When the monument came up, the Chicago Defender published a column by Roscoe Simmons, a Black journalist and activist—known as a powerful orator—describing his encounter with the obelisk, which he referred to as “that reminder of a great intellect, a lost cause, the weakness of human judgment, the hand of God.”[3]

Simmons described how he had traveled with a group of Black intellectuals to Attucks High School to discuss the state of Black education. This was the prompt for him to reflect:

Suppose Davis and Lee had succeeded. Maybe no Attucks High, no Lawyer Robinson, no Teacher Sleet, no Postelle to receive a fortune from a wise, sturdy father, no Elkton School, no pen in this writer’s hand, no place for him to do much ‘speaking,’ no time for you to read.

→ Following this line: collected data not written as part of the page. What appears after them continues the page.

Lemma unthrown_emu_timer node delta cb : unthrown (mgr_addTimer (E := EmuNet) node delta cb).
Proof.
  pose proof unthrown_emu_now. cbn. unfold emu_base, addTimer, addTimerAt, addEvent_. unthrown.
Qed.

#[export] Instance EmuNet_quiet : QuietManager EmuNet.
Proof. constructor; [exact unthrown_emu_now|exact unthrown_emu_timer|exact unthrown_emu_emit]. Qed.

Lemma unthrown_stack {A} (m : M (StackNode * EmuNet) A) : unthrown m -> unthrown (on_stack m).
Proof.
  intros Hm s x. unfold on_stack. destruct (node_ s) as [n|]; [|done]. specialize (Hm (n, enet s) x).
  by destruct (m (n, enet s)) as [r [n' e']].
Qed.

Lemma unthrown_say o : unthrown (say o).
Proof. done. Qed.
Hint Resolve unthrown_say : unthrown.

Lemma unthrown_emu_line line t : unthrown (emu_parseLine line t).
Proof.
  assert (Hall : forall l, unthrown (say_all l)) by (induction l; cbn [say_all]; unthrown).
  pose proof (unthrown_enet _ unthrown_emu_now).
  assert (unthrown emu_stop) by (unfold emu_stop; unthrown).
  assert (forall m, unthrown (emu_sendNodeMsg m)).
  { intros m. pose proof (unthrown_stack _ (unthrown_onCommand (E := EmuNet) m)).
    unfold emu_sendNodeMsg. unthrown. }
  unfold emu_parseLine, parseCommonCmds, echo, parseTime, printStrArray. cbn. unthrown.
Qed.
Hint Resolve unthrown_emu_line : unthrown.
Lemma after_sends_kept key n fd p m s :
  emulatedNodes_ s !! key = Some n -> tcpFd_ n = Some fd -> wires_kept s (after_sends fd p m s).
Proof.
  intros Hn Hfd. split; [cbn; apply length_alter|]. intros fd' Hu. split; [done|]. cbn.
  apply list_lookup_alter_ne. intros ->. by apply (Hu key n).
Qed.

Lemma dead_kept key s : wires_kept s (dead key s).
Proof.
  split; [done|]. intros fd Hu. split; [|done]. intros k n Hn. cbn in Hn.
  apply lookup_alter_Some in Hn as [(<- & n0 & Hn & ->)|[_ Hn]]; [exact (Hu key n0 Hn)|exact (Hu k n Hn)].
Qed.

(** The line is written. *)
Lemma line_written key n fd line m s :
  trawler_ok s -> emulatedNodes_ s !! key = Some n -> tcpFd_ n = Some fd -> command_line line ->
  let s' := after_sends fd (line +:+ newline) m s in
  trawler_ok s' /\ wrote key (table_step line) s s'.
Proof.
  intros Hs Hn Hfd Hl s'. destruct (tk_node _ Hs _ _ Hn) as [Ha Hr He (fd' & text & Hfd' & Ht & Hw)].
  assert (fd' = fd) as -> by congruence.
  assert (Ht' : wires s' !! fd = Some (text +:+ line +:+ newline)).
  { cbn. by rewrite list_lookup_alter_eq, Ht. }
  assert (Htold : told s' key = table_step line <$> told s key).
  { unfold told. change (emulatedNodes_ s') with (emulatedNodes_ s). rewrite Hn. cbn [mbind option_bind].
    unfold isAlive. destruct (alive_ n) eqn:Hal; [|done]. rewrite Hfd.
    cbn [andb mbind option_bind]. rewrite Ht', Ht.
    rewrite bool_decide_true by by eexists. exact (proj2 (told_line key text line Hl (Hw eq_refl))). }
  assert (Hothers : forall k, k <> key -> told s' k = told s k) by (intros k; by apply (told_other key n)).
  split; [constructor|constructor; try done].
  - apply Hs.
  - intros k n' Hn'. destruct (decide (k = key)) as [->|Hk].
    + assert (n' = n) as -> by (cbn in Hn'; congruence). constructor; [done..|].
      exists fd. eexists. split; [done|]. split; [exact Ht'|]. intros Hal.
      exact (proj1 (told_line key text line Hl (Hw Hal))).
    + apply (node_good_text k n' (wires s)); [by apply (tk_node _ Hs)|].
      by apply (other_text key n fd _ m s k n').
  - exact (tk_fd _ Hs).
  - by apply (after_sends_kept key n).
  - by right.
  - intros Hfine. split; [intros i; apply Hfine|]. split; [done|]. intros k Hk.
    destruct (decide (k = key)) as [->|Hne]; [|by rewrite Hothers]. rewrite Htold. by apply fmap_is_Some.
Qed.
(* ===== verification/TrawlerServe.v ===== *)
(** * A connection of the trawler

    What happens to the nodes when a peer connects: those that are dead leave,
    and the peer becomes a node if its port is legal and there is an address. *)

From Stdlib Require Import Strings.Ascii.
From S2P Require Import Prelude CppStrings Doubles DoubleText Packet Runtime Edge Topology Parser SimNet Arp Posix EmulatedLink EmuNet EmuTable Trawler TrawlerText TrawlerRun TrawlerInv TrawlerOps.

(** ** Addresses *)

Lemma free_loop_cases n i nodes :
  (free_loop n i nodes = -1 /\ forall k, i <= k < i + Z.of_nat n -> is_Some (nodes !! k)) \/
  (i <= free_loop n i nodes < i + Z.of_nat n /\ nodes !! free_loop n i nodes = None /\
   forall k, i <= k < free_loop n i nodes -> is_Some (nodes !! k)).
Proof.
  revert i. induction n as [|n IH]; intros i; cbn [free_loop].
  - left. split; [done|]. lia.
  - case_bool_decide as Hi.
    + right. split; [lia|]. split; [done|]. lia.
    + assert (Hsome : is_Some (nodes !! i)) by by apply not_eq_None_Some.
      destruct (IH (i + 1)) as [[-> Hall]|(Hr & Hn & Hall)].
      * left. split; [done|]. intros k Hk. destruct (decide (k = i)) as [->|]; [done|].
        apply Hall. lia.
      * right. split; [lia|]. split; [done|]. intros k Hk.
        destruct (decide (k = i)) as [->|]; [done|]. apply Hall. lia.
Qed.

(** The smallest address that is free. *)
Lemma freeFishAddr_cases s :
  (freeFishAddr s = -1 /\ forall k, 0 <= k < BROADCAST_ADDRESS -> is_Some (emulatedNodes_ s !! k)) \/
  (0 <= freeFishAddr s < BROADCAST_ADDRESS /\ emulatedNodes_ s !! freeFishAddr s = None /\
   forall k, 0 <= k < freeFishAddr s -> is_Some (emulatedNodes_ s !! k)).
Proof.
  unfold freeFishAddr. pose proof (free_loop_cases (Z.to_nat BROADCAST_ADDRESS) 0 (emulatedNodes_ s)) as H.
  rewrite Z2Nat.id in H by (unfold BROADCAST_ADDRESS; lia). exact H.
Qed.

(** ** What a connection leaves of the rest *)

Record same_links (s s' : Trawler) : Prop := {
  sl_topo : topo_same (topo_at s) (topo_at s');
  sl_private : private s' = private s
}.

Lemma moves_links R s s' : moves R s s' -> same_links s s'.
Proof. intros []. by constructor. Qed.

Lemma looked_links s s' : looked s s' -> same_links s s'.
Proof. intros []. by constructor. Qed.

Lemma same_links_trans s1 s2 s3 :
  trawler_ok s1 -> same_links s1 s2 -> same_links s2 s3 -> same_links s1 s3.
Proof.
  intros Hs [T1 P1] [T2 P2]. constructor; [|congruence].
  eapply topo_same_trans; [apply Hs|done|done].
Qed.

Lemma wp_trawler_emit o s (Q : unit -> Trawler -> Prop) X :
  (forall s', looked s s' -> Q tt s') -> wp (trawler_emit o) s Q X.
Proof. intros HQ. apply wp_modify, HQ. constructor; [apply topo_same_refl|done..]. Qed.

(** ** Nodes that leave *)

(** A node that is dead is taken out of the table. *)
Definition dropped (key : Z) (s : Trawler) : Trawler :=
  set_emulatedNodes (delete key (emulatedNodes_ s)) s.

Lemma dropped_node key s k n :
  emulatedNodes_ (dropped key s) !! k = Some n -> emulatedNodes_ s !! k = Some n.
Proof. cbn. by intros [_ Hk]%lookup_delete_Some. Qed.

Lemma dropped_roster key s : roster (dropped key s) = delete key (roster s).
Proof. apply fmap_delete. Qed.

Lemma dropped_told key s k : k <> key -> told (dropped key s) k = told s k.
Proof. intros Hk. unfold told. cbn. by rewrite lookup_delete_ne. Qed.

Lemma dropped_told_key key s : told (dropped key s) key = None.
Proof. unfold told. cbn. by rewrite lookup_delete_eq. Qed.

Lemma dropped_ok key s : trawler_ok s -> trawler_ok (dropped key s).
Proof.
  intros [Hg Hn Hf]. constructor; [done| |].
  - intros k n Hk%dropped_node. by apply Hn.
  - intros k k' n n' Hk%dropped_node Hk'%dropped_node. by apply Hf.
Qed.

(** The states between two rounds of the loop. *)
Record purged (s s' : Trawler) : Prop := {
  pg_ok : trawler_ok s';
  pg_links : same_links s s';
  pg_roster : roster s' ⊆ roster s;
  pg_dead : forall k, dead_node s k -> dead_node s' k \/ emulatedNodes_ s' !! k = None;
  pg_told : forall k, is_Some (told s' k) -> is_Some (told s k);
  pg_wires : wires_kept s s';
  pg_entries : forall k T', told s' k = Some T' ->
    exists T, told s k = Some T /\
      forall j, T' !! j = T !! j \/ (T' !! j = None /\ roster s' !! j = None);
  pg_stay : sends_fine s ->
    sends_fine s' /\
    (forall k n, emulatedNodes_ s !! k = Some n -> isAlive n = true -> emulatedNodes_ s' !! k = Some n) /\
    (forall k, is_Some (told s k) -> is_Some (told s' k));
  pg_consistent : consistent s -> consistent s'
}.

Lemma purged_refl s : trawler_ok s -> purged s s.
Proof.
  intros Hs. constructor; auto; [constructor; [apply topo_same_refl|done]|done|].
  intros k T HT. exists T. auto.
Qed.

Lemma purged_trans s1 s2 s3 : trawler_ok s1 -> purged s1 s2 -> purged s2 s3 -> purged s1 s3.
Proof.
  intros Hs [O1 L1 R1 D1 T1 W1 E1 S1 C1] [O2 L2 R2 D2 T2 W2 E2 S2 C2]. constructor; auto.
  - by eapply same_links_trans.
  - by etrans.
  - intros k Hk. destruct (D1 k Hk) as [Hd|Hn]; [by apply D2|]. right.
    assert (Hr : roster s2 !! k = None) by by (unfold roster; rewrite lookup_fmap, Hn).
    pose proof (lookup_weaken_None _ _ _ Hr R2) as Hr3. unfold roster in Hr3.
    rewrite lookup_fmap in Hr3. by apply fmap_None in Hr3.
  - by etrans.
  - intros k T3 H3. destruct (E2 k T3 H3) as (T2' & H2 & J2). destruct (E1 k T2' H2) as (T1' & H1 & J1).
    exists T1'. split; [done|]. intros j. destruct (J2 j) as [->|]; [|by right].
    destruct (J1 j) as [|[Hn Hr]]; [by left|right]. split; [done|]. by eapply lookup_weaken_None.
  - intros Hf. destruct (S1 Hf) as (F2 & N2 & U2). destruct (S2 F2) as (F3 & N3 & U3). auto.
Qed.

Lemma dropped_kept key s : wires_kept s (dropped key s).
Proof.
  split; [done|]. intros fd Hu. split; [|done]. intros k n Hk%dropped_node.
  by apply (Hu k).
Qed.

Section leaving.
Context `{Platform}.

(** What is written when the node [key] has gone: that it is no neighbor. *)
Definition about_gone (key k j : Z) (v : option (string * Z * option EdgeOptions)) : Prop :=
  j = key /\ v = None.

Section gone.
Context (key : Z) (s s2 : Trawler) (n : EmulatedNode).
Context (Hs : trawler_ok s) (Hn : emulatedNodes_ s !! key = Some n) (Hal : isAlive n = false).
Context (M2 : moves (about_gone key) (dropped key s) s2).
Context (G2 : forall k, is_Some (emulatedNodes_ (dropped key s) !! k) ->
  is_Some (live (topo_at s) k key) -> gone s2 k key).

Lemma gone_told k : is_Some (told s2 k) -> k <> key /\ is_Some (told s k).
Proof using Hs M2.
  intros Hk. eapply moves_told in Hk; [|exact M2]. destruct (decide (k = key)) as [->|Hne].
  - rewrite dropped_told_key in Hk. by destruct Hk.
  - by rewrite dropped_told in Hk.
Qed.

Lemma gone_roster : roster s2 = delete key (roster s).
Proof using M2. by rewrite (mv_roster _ _ _ M2), dropped_roster. Qed.
Lemma topo_keeps_update i f :
  (forall e, tame_options (options_ e) -> tame_options (options_ (f e))) ->
  keeps topo_rel has_fuel (update_edge i f).
Proof.
  intros Hf s. split.
  - intros Hs. unfold update_edge, deref_edge, topo_get, bind, gets.
    destruct (edges_ (this_ s) !! i) as [e|] eqn:He; cbn; [|done].
    apply Forall_insert; [done|]. apply Hf. by eapply (Forall_lookup_1 _ _ _ _ Hs).
  - by destruct (topo_keeps_deref i s) as [_ Hd]; unfold update_edge, bind;
      destruct (deref_edge i s) as [[] ?].
Qed.

Lemma topo_keeps_live a b : keeps topo_rel has_fuel (getLiveEdge a b).
Proof.
  unfold getLiveEdge. pose proof topo_keeps_getEdge. pose proof topo_keeps_deref.
  pose proof @topo_keeps_get. frame.
Qed.

Lemma topo_keeps_new a b o : tame_options o -> keeps topo_rel has_fuel (newEdge a b o).
Proof.
  intros Ho. unfold newEdge. pose proof topo_keeps_getEdge. pose proof (topo_keeps_push a b o Ho).
  pose proof (fun i => topo_keeps_update i (setOptions o) (fun _ _ => Ho)). frame.
Qed.

Lemma topo_keeps_change a b state : keeps topo_rel has_fuel (changeEdge a b state).
Proof.
  unfold changeEdge. pose proof topo_keeps_getEdge.
  pose proof (fun i => topo_keeps_update i (setState state) (fun _ H => H)).
  assert (forall o, keeps topo_rel has_fuel (topo_print o))
    by (intros o; apply keeps_modify; [apply _|]; intros s Hs; exact Hs). frame.
Qed.

(** ** The network *)

Definition events (e : SimNet) : OrderedEventQueue SimEvent := sortedEvents_ (sim_rm e).

(** Bytes that the base class lets a node send. *)
Definition deliverable (from : Z) (pkt : list byte) : Prop :=
  validAddress from = true /\ exists p, unpack pkt = Some p /\ isValidToSend p = true.

(** What a node may put into the queue at the time [now]. *)
Definition node_event (cb : SimEvent) : Prop :=
  match cb with
  | NodeCallback _ => True
  | DeliverPkt from _ pkt => deliverable from pkt
  | ParseRestOfTopoFile => False
  end.

Definition future (now : Z) (ev : ScheduledEvent SimEvent) : Prop :=
  now < timeToOccur ev /\ exists cb, callback ev = Some cb /\ node_event cb.

Definition net_tame (e : SimNet) : Prop :=
  forall t, instancePtr (sim_topo e) = Some t -> tame_edges t.

Record net_rel (e e' : SimNet) : Prop := {
  nr_now : nowMicros_ e' = nowMicros_ e;
  nr_nodes : numNodes_ e' = numNodes_ e;
  nr_file : commandFile_ (sim_rm e') = commandFile_ (sim_rm e);
  nr_tame : net_tame e -> net_tame e';
  nr_events : net_tame e ->
    exists evs, events e' = add_all evs (events e) /\ Forall (future (nowMicros_ e)) evs
}.

#[export] Instance net_rel_preorder : PreOrder net_rel.
Proof.
  split.
  - intros e. constructor; try done. intros _. by exists [].
  - intros e1 e2 e3 [N1 M1 F1 T1 V1] [N2 M2 F2 T2 V2].
    constructor; [congruence..|by auto|]. intros Ht.
    destruct (V1 Ht) as (l1 & Q1 & A1), (V2 (T1 Ht)) as (l2 & Q2 & A2).
    exists (l1 ++ l2). unfold add_all in *. rewrite fold_left_app, <- Q1. split; [done|].
    rewrite N1 in A2. by apply Forall_app_2.
Qed.

(** A change of neither the clock nor the manager. *)
Lemma net_rel_topo e c :
  (net_tame e -> forall t, instancePtr c = Some t -> tame_edges t) ->
  net_rel e (set_sim_topo c e).
Proof. intros Hc. constructor; try done. intros _. by exists []. Qed.

Lemma net_rel_rm e r : rm_same (sim_rm e) r -> net_rel e (set_sim_rm r e).
Proof.
  intros [Hq Hf]. constructor; try done. intros _. exists []. by split.
Qed.

Lemma net_rel_add e e1 ev :
  net_rel e e1 -> (net_tame e -> future (nowMicros_ e) ev) ->
  net_rel e (set_sim_rm (set_sortedEvents (addEvent ev (events e1)) (sim_rm e1)) e1).
Proof.
  intros [N1 M1 F1 T1 V1] Hev. constructor; try done. intros Ht.
  destruct (V1 Ht) as (l & Q & A). exists (l ++ [ev]). unfold add_all in *.
  rewrite fold_left_app, <- Q. split; [done|]. apply Forall_app_2; [done|].
  by repeat constructor; apply Hev.
Qed.

Lemma net_keeps_topology {A} (m : M TopoSt A) :
  keeps topo_rel has_fuel m -> keeps net_rel has_fuel (topology m).
Proof.
  intros Hm e. unfold topology, zoom, with_instance.
  set (t := match instancePtr _ with Some t => t | None => _ end).
  destruct (Hm (mkTopoSt t (cell_seeds (sim_topo e)) (cell_out (sim_topo e)))) as [H1 H2].
  destruct (m _) as [r s]. cbn in *. split; [|done].
  apply net_rel_topo. intros Ht t' [= <-]. apply H1. unfold t.
  destruct (instancePtr _) eqn:Hp; [by apply Ht|]. by constructor.
Qed.

Lemma net_keeps_emit o : keeps net_rel has_fuel (emit o).
Proof. apply keeps_modify; [apply _|]. intros e. by apply net_rel_topo. Qed.

Lemma net_keeps_now : keeps net_rel has_fuel now.
Proof. apply keeps_gets. apply _. Qed.

(** A timer of at least a millisecond lies in the future, though the clock the
    nodes see is rounded down. *)
Lemma net_keeps_timer node delta cb :
  0 < delta -> keeps net_rel has_fuel (mgr_addTimer (E := SimNet) node delta cb).
Proof.
  intros Hd e. cbn. unfold bind, now, gets, base, zoom, addTimer, bind, long.
  destruct (in_long (_ + delta)); cbn; [|split; [by apply net_rel_rm|done]].
  unfold bind, long. destruct (in_long (_ * 1000)); cbn; [|split; [by apply net_rel_rm|done]].
  split; [|done]. apply (net_rel_add e e); [done|]. intros _. split; [|by eexists].
  cbn. Z.to_euclidean_division_equations. lia.
Qed.

(** A method of an edge that it keeps its end points and options. *)
Lemma put_edge_rel e i ed ed' r t :
  instancePtr (sim_topo e) = Some t -> edges_ t !! i = Some ed ->
  schedule_rel (ed, sim_rm e) (ed', r) ->
  net_rel e (set_sim_topo (put_edge i ed' (sim_topo e)) (set_sim_rm r e)).
Proof.
  intros Ht Hi (Ho & _ & _ & _ & Hr). cbn in Ho, Hr. etrans; [by apply (net_rel_rm e r)|].
  apply net_rel_topo. cbn. intros Htame t' Ht'. rewrite Ht in Ht'. injection Ht' as <-.
  specialize (Htame t Ht). apply Forall_insert; [done|]. rewrite Ho.
  by apply (Forall_lookup_1 _ _ _ _ Htame Hi).
Qed.

Lemma net_keeps_transmit i from to pkt :
  deliverable from pkt -> keeps net_rel has_fuel (transmit_on i from to pkt).
Proof.
  intros Hpkt e. unfold transmit_on, bind, gets, edge_call.
  destruct (instancePtr (sim_topo e)) as [t|] eqn:Ht; [|done]. cbn.
  destruct (edges_ t !! i) as [ed|] eqn:Hi; [|done].
  pose proof (schedulePkt_keeps from (vsize pkt) (nowMicros_ e) (ed, sim_rm e)) as [Hk Hf].
  assert (Hl : net_tame e -> wp (schedulePkt from (vsize pkt) (nowMicros_ e)) (ed, sim_rm e)
    (fun at_ _ => at_ = -1 \/ nowMicros_ e < at_) (fun _ _ => True)).
  { intros Htame. apply schedulePkt_later; [|apply vsize_nonneg].
    by apply (Forall_lookup_1 _ _ _ _ (Htame t Ht) Hi). }
  unfold wp in Hl. destruct (schedulePkt _ _ _ _) as [[at_|f] [ed' r]]; cbn in Hk, Hf.
  2: { split; [by eapply put_edge_rel|done]. }
  pose proof (put_edge_rel e i ed ed' r t Ht Hi Hk) as Hrel.
  destruct (Z.eqb_spec at_ (-1)) as [->|Hne]; [by split|]. cbn.
  destruct (at_ <? 0); (split; [|done]).
  - etrans; [exact Hrel|]. by apply net_rel_rm.
  - apply (net_rel_add _ _ _ Hrel). intros Htame. split; [|by eexists]. cbn.
    by destruct (Hl Htame).
Qed.

Lemma net_keeps_broadcast n i from pkt :
  deliverable from pkt -> keeps net_rel has_fuel (broadcast_loop n i from pkt).
Proof.
  intros Hpkt. revert i. induction n as [|n IH]; intros i; cbn [broadcast_loop]; [by apply keeps_ret, _|].
  pose proof (net_keeps_topology _ (topo_keeps_live from i)).
  pose proof (fun j => net_keeps_transmit j from i pkt Hpkt). frame.
Qed.

(** The base class lets a packet through only if it can be delivered. *)
Lemma base_sendPkt_accepts {C} from to pkt (r : RuntimeManager C) b r' :
  Runtime.sendPkt from to pkt r = (Ret b, r') -> deliverable from pkt.
Proof.
  unfold Runtime.sendPkt. destruct (_ || _) eqn:E; [done|].
  apply orb_false_iff in E as [_ E%negb_false_iff].
  destruct (unpack pkt) as [p|] eqn:Hu; [|done].
  destruct (isValidToSend p) eqn:Hv; [|done]. intros _. split; [done|]. by exists p.
Qed.


Lemma net_keeps_sendPkt from to pkt : keeps net_rel has_fuel (SimNet.sendPkt from to pkt).
Proof.
  intros e. unfold SimNet.sendPkt.
  destruct (base_sendPkt_keeps from to pkt (sim_rm e)) as [Hk Hf].
  destruct (Runtime.sendPkt from to pkt (sim_rm e)) as [res r] eqn:Hrun. cbn in Hk, Hf.
  assert (Hb : base (Runtime.sendPkt from to pkt) e = (res, set_sim_rm r e))
    by (unfold base, zoom; by rewrite Hrun).
  destruct res as [b|f].
  2: { rewrite (bind_run_fault _ _ _ _ _ Hb). split; [by apply net_rel_rm|exact Hf]. }
  rewrite (bind_run _ _ _ _ _ Hb).
  apply base_sendPkt_accepts in Hrun as Hpkt.
  assert (Hrest : keeps net_rel has_fuel
    (if to =? BROADCAST_ADDRESS
     then let! n := gets numNodes_ in broadcast_loop (Z.to_nat n) 0 from pkt ;; ret true
     else
       let! edge := topology (getLiveEdge from to) in
       match edge with
       | None =>
           emit (Cerr (endl ("Failed to send pkt from: " +:+ to_string from +:+ " to: " +:+
                             to_string to))) ;; ret false
       | Some i => transmit_on i from to pkt ;; ret true
       end)).
  { pose proof (net_keeps_topology _ (topo_keeps_live from to)). pose proof net_keeps_emit.
    pose proof (fun n => net_keeps_broadcast n 0 from pkt Hpkt).
    pose proof (fun j => net_keeps_transmit j from to pkt Hpkt). frame. }
  destruct (Hrest (set_sim_rm r e)) as [H1 H2]. split; [|exact H2].
  etrans; [by apply (net_rel_rm e r)|exact H1].
Qed.

(** Hence of everything a node does. *)
#[export] Instance SimNet_frame : EnvFrame SimNet := {|
  ef_rel := net_rel;
  ef_fault := has_fuel;
  ef_preorder := net_rel_preorder;
  ef_plain := has_fuel_plain;
  ef_now := net_keeps_now;
  ef_sendPkt := net_keeps_sendPkt;
  ef_addTimer := net_keeps_timer;
  ef_emit := net_keeps_emit
|}.

(** ** Commands *)

(** What a command changes: the network, and the insides of nodes. *)
Record cmd_rel (s s' : Simulator) : Prop := {
  cr_net : net_rel (net s) (net s');
  cr_reader : topoFileParser_ s' = topoFileParser_ s;
  cr_timescale : timescale_ s' = timescale_ s;
  cr_running : running_ s' = running_ s;
  cr_nodes : node_addr_ <$> nodes_ s' = node_addr_ <$> nodes_ s
}.
(* ===== verification/SimLoop.v ===== *)
(** * The main loop of the simulator

    Its fuel lasts: every event that runs takes an event whose time has come out
    of the queue, or a line out of the topology file.  What holds around an
    iteration of the loop, with and without input from the console. *)

From Stdlib Require Import Sorting.Sorted Sorting.Permutation.
From S2P Require Import Prelude CppStrings Doubles DoubleText Frame Packet EventQueue Runtime Edge LinkRules Topology Parser ParserSpec TcpData TcpGrow Node NodeFrame StackNode SimNet Simulator Main SimFrame.

Abbreviation Event := (ScheduledEvent SimEvent).

(** ** The queue *)

(** An event that a simulation may have in its queue. *)
Definition event_ok (ev : Event) : Prop :=
  exists cb, callback ev = Some cb /\
    match cb with DeliverPkt from _ pkt => deliverable from pkt | _ => True end.

Definition pending_ok (q : list Event) : Prop := queue_ok q /\ Forall event_ok q.

Lemma future_ok now ev : future now ev -> event_ok ev.
Proof. intros (_ & cb & Hc & Hn). exists cb. split; [done|]. by destruct cb. Qed.

Lemma pending_add ev q : event_ok ev -> pending_ok q -> pending_ok (addEvent ev q).
Proof.
  intros He [Hq Hf]. split; [by apply addEvent_ok|].
  eapply Permutation_Forall; [symmetry; apply addEvent_perm|]. by constructor.
Qed.

Lemma future_later now evs :
  Forall (future now) evs -> Forall (fun ev => now < timeToOccur ev) evs.
Proof. apply List.Forall_impl. by intros ev []. Qed.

Simmons’ criticisms of Davis were measured—perhaps a reflection of the difficulty of speaking out against white supremacy in the 1920s, even in the North—but he offered an incisive criticism of the commemoration of Davis. The political vision defended by Davis and Lee would have left Blacks almost entirely without education, opportunity, or leisure 60 years later.

Justin Seward

References

Richmond Planet. “Jefferson Davis Memorial.” Richmond Planet, June 5, 1909, 7.

St. Paul Recorder. “Roscoe Simmons, Orator Par Excellence.” St. Paul Recorder, May 18, 1951, 4.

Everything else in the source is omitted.